__Problem to solve__
Copy the entries exactly, through the "Lemma cell_get_safe_rel s" line.

Data excerpts below:

(* ===== verification/EventSim.v ===== *)
(** * Events on the two processors

    Emitting an event simulates between the buffer processor and the abstract
    one, and on the abstract one it does not panic and changes the advice
    provider and the deferred state only.  So the processor's own event handling
    discharges what program execution asks of [SyncHost]. *)

From S2P Require Import Prelude Felt AdviceMap Quad Operations OpBatch Mast AceCircuit Machine.
From S2P Require Import ExecuteOp Control Exec Memory Merkle Deferred MerkleTheory Advice.
From S2P Require Import AdviceTheory AdviceAtomic FastStack StackRefine FastProcessor ExecSim.
From S2P Require Import ProcView SysEvents SpecSafe ExecSafe.

(** ** Reads below the sixteenth element *)

(** The element [k] of the padded slice, top first. *)
Lemma padded_lookup (b : list Felt) n k top i : (k < 4)%nat -> (top < length b)%nat ->
  n = (top - i - (top - (i + 4)))%nat ->
  exists r, slice (top - (i + 4)) (top - (i + 4) + n) b = Some r /\ length r = n /\
    reverse (replicate (4 - n) ZERO ++ r) !! k =
      if decide (i + k < top)%nat then b !! (top - 1 - (i + k))%nat else Some ZERO.
Proof.
  intros Hk Ht Hn. destruct (slice_Some (top - (i + 4)) (top - (i + 4) + n) b) as (r & Hr & Hl & Hi); [lia|].
  exists r. split; [done|]. split; [lia|].
  rewrite reverse_lookup by (rewrite length_app, length_replicate; lia).
  rewrite length_app, length_replicate, Hl.
  destruct (decide (i + k < top)%nat) as [Hd|Hd].
  - rewrite lookup_app_r by (rewrite length_replicate; lia). rewrite length_replicate, Hi, decide_True by lia.
    f_equal. lia.
  - rewrite lookup_app_l by (rewrite length_replicate; lia). rewrite lookup_replicate_2 by lia. done.
Qed.

Lemma cell_get_safe_rel s t i x : stack_rel s t -> cell_get_safe (sp_cells t) i = Some x ->
  (if decide (i < stack_top_idx s)%nat then stack s !! (stack_top_idx s - 1 - i)%nat else Some ZERO) = Some x.
Proof.
  intros [Hd Hm Ht _ Hc Hz _ _ _ _ _]. unfold cell_get_safe.
  destruct (sp_cells t !! i) as [c|] eqn:Hi; cbn; intros Hx.
  - subst. pose proof (cells_lt _ _ _ Hi). rewrite decide_True by lia. by apply Hc.
  - apply lookup_ge_None_1 in Hi. injection Hx as <-. destruct (decide _); [|done]. apply Hz. lia.
Qed.

Lemma sim_get_word_safe i : sim stack_rel (fs_get_word_safe i) (sp_get_word_safe i).
Proof.
  intros s t Hrel. unfold sp_get_word_safe.
  destruct (mapM _ _) as [l|] eqn:Hl; [|done]. apply mapM_Some_1 in Hl.
  repeat match goal with
  | Hf : Forall2 _ (_ :: _) _ |- _ => apply Forall2_cons_inv_l in Hf as (? & ? & ? & ? & ->)
  | Hf : Forall2 _ [] _ |- _ => apply Forall2_nil_inv_l in Hf as ->
  end.
  cbn. exists s. split; [|done]. unfold fs_get_word_safe.
  pose proof (rel_top _ _ Hrel) as Ht.
  set (n := (stack_top_idx s - i - (stack_top_idx s - (i + 4)))%nat).
  destruct (padded_lookup (stack s) n 0 (stack_top_idx s) i) as (r & Hs & Hr & _); [lia|done|done|]. rewrite Hs.
  assert (forall k y, (k < 4)%nat -> cell_get_safe (sp_cells t) (i + k) = Some y ->
    reverse (replicate (4 - n) ZERO ++ r) !! k = Some y) as Hk.
  { intros k y Hk Hy. destruct (padded_lookup (stack s) n k (stack_top_idx s) i) as (r' & Hr' & _ & Hlk);
      [done..|]. rewrite Hs in Hr'. injection Hr' as <-. rewrite Hlk. by apply (cell_get_safe_rel s t). }
  cbn [mbind option_bind].
  erewrite (list_eq_4 (reverse _)); [done| |apply Hk; [lia|rewrite Nat.add_0_r; eassumption]|apply Hk; [lia|eassumption]..].
  rewrite length_reverse, length_app, length_replicate. lia.
Qed.

(** ** Simulation *)

Section Sim.
Context `{G : Goldilocks} `{Q : QuadField} `{QI : QuadInverse} `{PO : Poseidon2} {D : Type} `{DI : DeferredInterface D}.
Context `{DE : DeferredEvents D} {F H : Type} `{EH : EventHost H D F}.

End of Data excerpts.

__Result__
(* ===== verification/EventSim.v ===== *)
(** * Events on the two processors

    Emitting an event simulates between the buffer processor and the abstract
    one, and on the abstract one it does not panic and changes the advice
    provider and the deferred state only.  So the processor's own event handling
    discharges what program execution asks of [SyncHost]. *)

From S2P Require Import Prelude Felt AdviceMap Quad Operations OpBatch Mast AceCircuit Machine.
From S2P Require Import ExecuteOp Control Exec Memory Merkle Deferred MerkleTheory Advice.
From S2P Require Import AdviceTheory AdviceAtomic FastStack StackRefine FastProcessor ExecSim.
From S2P Require Import ProcView SysEvents SpecSafe ExecSafe.

(** ** Reads below the sixteenth element *)

(** The element [k] of the padded slice, top first. *)
Lemma padded_lookup (b : list Felt) n k top i : (k < 4)%nat -> (top < length b)%nat ->
  n = (top - i - (top - (i + 4)))%nat ->
  exists r, slice (top - (i + 4)) (top - (i + 4) + n) b = Some r /\ length r = n /\
    reverse (replicate (4 - n) ZERO ++ r) !! k =
      if decide (i + k < top)%nat then b !! (top - 1 - (i + k))%nat else Some ZERO.
Proof.
  intros Hk Ht Hn. destruct (slice_Some (top - (i + 4)) (top - (i + 4) + n) b) as (r & Hr & Hl & Hi); [lia|].
  exists r. split; [done|]. split; [lia|].
  rewrite reverse_lookup by (rewrite length_app, length_replicate; lia).
  rewrite length_app, length_replicate, Hl.
  destruct (decide (i + k < top)%nat) as [Hd|Hd].
  - rewrite lookup_app_r by (rewrite length_replicate; lia). rewrite length_replicate, Hi, decide_True by lia.
    f_equal. lia.
  - rewrite lookup_app_l by (rewrite length_replicate; lia). rewrite lookup_replicate_2 by lia. done.
Qed.

Lemma cell_get_safe_rel s t i x : stack_rel s t -> cell_get_safe (sp_cells t) i = Some x ->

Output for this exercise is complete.